Behavioral Red Flags: How to Spot a Slopsquatted Package Even After Registry Checks Pass
Even after registry and metadata checks, a few behavioral signals warrant extra scrutiny. Train your team to pause when they see:
- Package age under 30 days with no prior version history
- Zero or near-zero download counts — legitimate packages accumulate downloads organically
- Missing source repository link in PyPI or npm metadata
- Install scripts that execute on `pip install` or `npm install` — check `setup.py` for `subprocess` calls, or `package.json` for `preinstall`/`postinstall` scripts
- Obfuscated code — base64-decoded strings, `eval()` calls, or minified-looking code in source files that should be readable
- Cross-ecosystem name matches — a Python package whose name is actually a valid npm package (check both registries)
- No README, no tests, no CI badges — legitimate libraries almost always carry at least minimal documentation
The 30-day age threshold is particularly reliable. Malicious packages registered to capture AI hallucinations typically appear, collect installs, and either disappear or push a malicious update within the first few weeks.
The tj-actions/changed-files incident is a useful parallel here. That March 2025 supply chain attack originated in a transitive GitHub Actions dependency and ultimately compromised over 23,000 repositories. GitHub Actions workflows lack native lockfile support, making transitive action dependencies an invisible blind spot — one that maps directly onto the slopsquatting threat model.
Reducing Hallucinations at the Source — Configuring AI Coding Tools to Generate Fewer Phantom Dependencies
Detection is the safety net. Reducing hallucinations in the first place is the prevention layer.
Lower your AI temperature settings. Higher temperature increases creativity — and hallucination frequency. For code generation tasks where accuracy matters more than novelty, drop temperature to 0 or 0.1 in your AI tool settings or API calls. Most AI coding assistants expose this parameter, and it’s the lowest-friction mitigation available.
Use AI self-verification as a pipeline step. USENIX Security 2025 found that GPT-4 Turbo and DeepSeek achieved over 75% accuracy when asked to review their own output and flag hallucinated package names. A simple two-pass prompt — generate code, then ask the same model “which of these packages are you uncertain actually exist?” — catches a meaningful fraction of phantoms before they ever reach your terminal.
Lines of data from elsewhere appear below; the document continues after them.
(* ===== verification/GpuLayerLookup.v ===== *)
(** * What a lookup of the GPU embedding layer delivers

    A sequence of lookups and updates on buffers in device memory, by any contexts: whatever
    order of the commands the device chooses among those the streams and events admit, a lookup
    delivers the rows the updates issued before it have left in the table. *)
From S2P Require Import Prelude BitOps EcHash SetAssoc HostModify CacheQuery DataTypes HostTable Buffers AutoInsert Pooling HostLayer Serialization DeviceOps Streams GpuLayer GpuLayerOrder.

Local Abbreviation pw := (pointwise_relation Z (@eq Z)).

(** What the layer relies on: [EmbeddingForward] is a function of the contents of memory, and
    in mode [kConcat] with one index per row it copies row [indices[i]] of the table to row [i]
    of the result and writes nothing else, when the result overlaps none of its inputs. *)
Class CuEmbedLaws (K : int_type) (F : forward_args -> memory -> memory) : Prop := {
  forward_proper a : Proper (pw ==> pw) (F a);
  forward_concat a m :
    fa_mode a = kConcat -> fa_offsets a = 0 -> fa_weights a = 0 -> fa_num_hots a = 1 ->
    0 <= fa_batch_size a -> 0 < fa_embed_width a ->
    let w := fa_embed_width a * type_size (fa_type a) in
    let n := fa_batch_size a in
    disjoint (fa_ret a) (n * w) (fa_indices a) (n * (width K / 8)) ->
    (forall i, 0 <= i < n -> disjoint (fa_ret a) (n * w) (fa_params a + gl_key K m (fa_indices a) i * w) w) ->
    (forall i o, 0 <= i < n -> 0 <= o < w -> F a m (fa_ret a + i * w + o) = m (fa_params a + gl_key K m (fa_indices a) i * w + o)) /\
    (forall x, ~ (fa_ret a <= x < fa_ret a + n * w) -> F a m x = m x)
}.

(** ** The kernels are functions of the contents of memory *)

Lemma copy_from_ext src src' d p n m m' :
  pw src src' -> pw m m' -> pw (copy_from src d p n m) (copy_from src' d p n m').
Proof. intros Hs Hm a. unfold copy_from. destruct (_ && _); [apply Hs|apply Hm]. Qed.

Lemma fold_ext {A} (f f' : memory -> A -> memory) l m m' :
  (forall a m m', pw m m' -> pw (f m a) (f' m' a)) -> pw m m' -> pw (fold_left f l m) (fold_left f' l m').
Proof. intros Hf. revert m m'. induction l as [|a l IH]; intros m m' Hm; simpl; [done|]. by apply IH, Hf. Qed.

Lemma gl_key_ext K m m' p i : pw m m' -> gl_key K m p i = gl_key K m' p i.
Proof. intros Hm. unfold gl_key. do 2 f_equal. apply mem_read_ext. intros x _. apply Hm. Qed.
Prefer retrieval-augmented generation (RAG) for internal tooling. RAG systems ground LLM responses in verified documentation, reducing hallucinated package names by up to 85% in research settings. Fine-tuning on curated package lists also helps, but the USENIX research found it degrades overall code quality — a trade-off most teams won’t accept.
Slopsquatting Prevention Starts With Your Next Pull Request
The threat is real, the tools exist, and the implementation is within reach of any team in an afternoon. Start with the lowest-friction changes: switch to `npm ci`, add `–require-hashes` to your pip install step, and drop a registry verification script into your CI pipeline.
Layer in SlopGuard or Socket for behavioral analysis, wire up the GitHub Actions gate, and you’ve built a slopsquatting prevention defense that catches phantom packages before they ever touch a production environment. Every section of this workflow stacks on the previous one — you don’t need all of it on day one.
Pick one step from this guide and implement it before your next pull request review. That’s all it takes to start closing the gap between AI-generated code and secure, verified dependencies.